17th
September
Neonatal Technologies
Chair: Natalia Szyperek, Children’s Memorial Health Institute (CMHI), Warsaw (Poland)
EPTRI is delighted to welcome you to our seventh webinar on Neonatal Technologies. Our 90 minute webinar will focus on the challenges and opportunities for the development and application of different technologies and medical devices to the neonatal population. We look forward to seeing you at our next exciting webinar event.
Speakers
Don Sharkey, School of Medicine - University of Notthingham, London, UK
Prof Sharkey is the Professor of Neonatal Medicine and Technologies at the University of Nottingham. His research portfolio focuses on the discovery, translation and application of neonatal technologies with specific interests in the reducing brain injury in high-risk infants. He has taken devices from concept, through the technology pipeline, and into clinical practice. He believes in multi-disciplinary collaboration and closely works with engineers, scientists and parents to co-develop devices that are designed specifically for the unique needs of high-risk newborns. He is the Neonatal Technologies theme lead at the NIHR HealthTech Research Centre for Paediatrics and Child Health, lead for research for the UK Neonatal Transport Group, Director of the Centre for Perinatal Research at the University of Nottingham, and a practising neonatologist at the Nottingham Children’s Hospital. Prof Sharkey is passionate about neonatal MedTech and the potential it can bring to the specialty and is always looking out for new discovery science that could perhaps be developed to enhance neonatal care and outcomes.
Kathryn Beardsall, Department of Paediatrics, University of Cambridge (UK)
Kathryn Beardsall is an Associate Professor in the Academic Department of Paediatrics University of Cambridge and Honorary Consultant Neonatologist at University of Cambridge Addenbrookes Hospital. Her research has evolved out of an interest in the physiology of glucose metabolism and adaptation in the newborn and now focusses in the areas of: i. glucose monitoring and management, ii. innovative methods of vital sign monitoring. Both aiming for a better understand of neonatal physiology as well as designing medtech that address the specific clinical needs of the newborn.

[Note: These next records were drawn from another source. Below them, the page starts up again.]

Example sampleFile_load :
  (fun c => (relayPortBegin c, relayPortEnd c, map_to_list (users c))) <$> load newConfig (Some sampleFile)
  = Some (49152, 50000, [("alice"%string, "pw1"%string); ("bob"%string, "pw2"%string)]).
Proof. vm_compute. reflexivity. Qed.

Lemma config_load_witness :
  exists c, load newConfig (Some sampleFile) = Some c /\ relayPortBegin c <= relayPortEnd c /\
    forall E now n, range_ok (tabs (initSrv E now (relayPortBegin c) (relayPortEnd c) n)).
Proof.
  destruct (config_load sampleFile) as [_ H]. pose proof sampleFile_load as E.
  destruct (load newConfig (Some sampleFile)) as [c|]; [|discriminate E].
  exists c. specialize (H c eq_refl). split; [reflexivity|]. split; [lia|]. apply H.
Defined.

She was the first to show the potential of continuous glucose monitoring (CGM) in the preterm infant, leading to a number of international trials using CGM and the increasing use of CGM in the newborn. The challenges of using devices not designed for the newborn has driven a passion to ensure newborns do not miss out on the opportunities that innovations in medtech offer to other patients. Her research is driven by her clinical practice and the challenges of supporting newborns in intensive care. She works closely with families and patient groups and as part of a wide multidisciplinary team both clinical and engineering to ensure technologies are designed and developed to be easily integrated into clinical care.
As Paediatric lead for the East of England Clinical Research network she supports the multidisciplinary team to deliver research across the wider paediatric portfolio both in Cambridge and the East of England. She is co-theme lead for the mind and body workstream of the NIHR Health Tech research Centre in Paediatrics and child health.
Giuseppe Andreoni, Department of Design of the Politecnico di Milano, Milano (Italy)
The research activity conducted at the Politecnico di Milano mainly consists of the design of products, systems, environments and services for the health and well-being of people using Co-Design and User-Centred Design methods combined with Ergonomics. These methodological references allow the synergy between design and technology that are combined in innovative solutions from the technological point of view, of high affordance for the user and of considerable impact for the system where they are implemented. The main applications are health and medical devices both for monitoring and as assistive technologies for disability, sport and fitness, home and home automation with advanced IoT solutions.
He was Principal Investigator and coordinator of European Projects in the FP7 and H2020 Programmes and participates in several research programs funded by the European Community, and / or funded by other international and national public and private agencies or institutes.
From July 2019, he is a co-founder of Capsula s.r.l.: he is scientific advisor of the company that develops, produces and sells systems and services for the self-measurement a set of biomedical parameters for a medical assessment in hospital and/or wellness check-up in non-clinical settings.
He is co-author of 13 national and international patents, as well as more than 300 scientific publications mainly in international books and journals.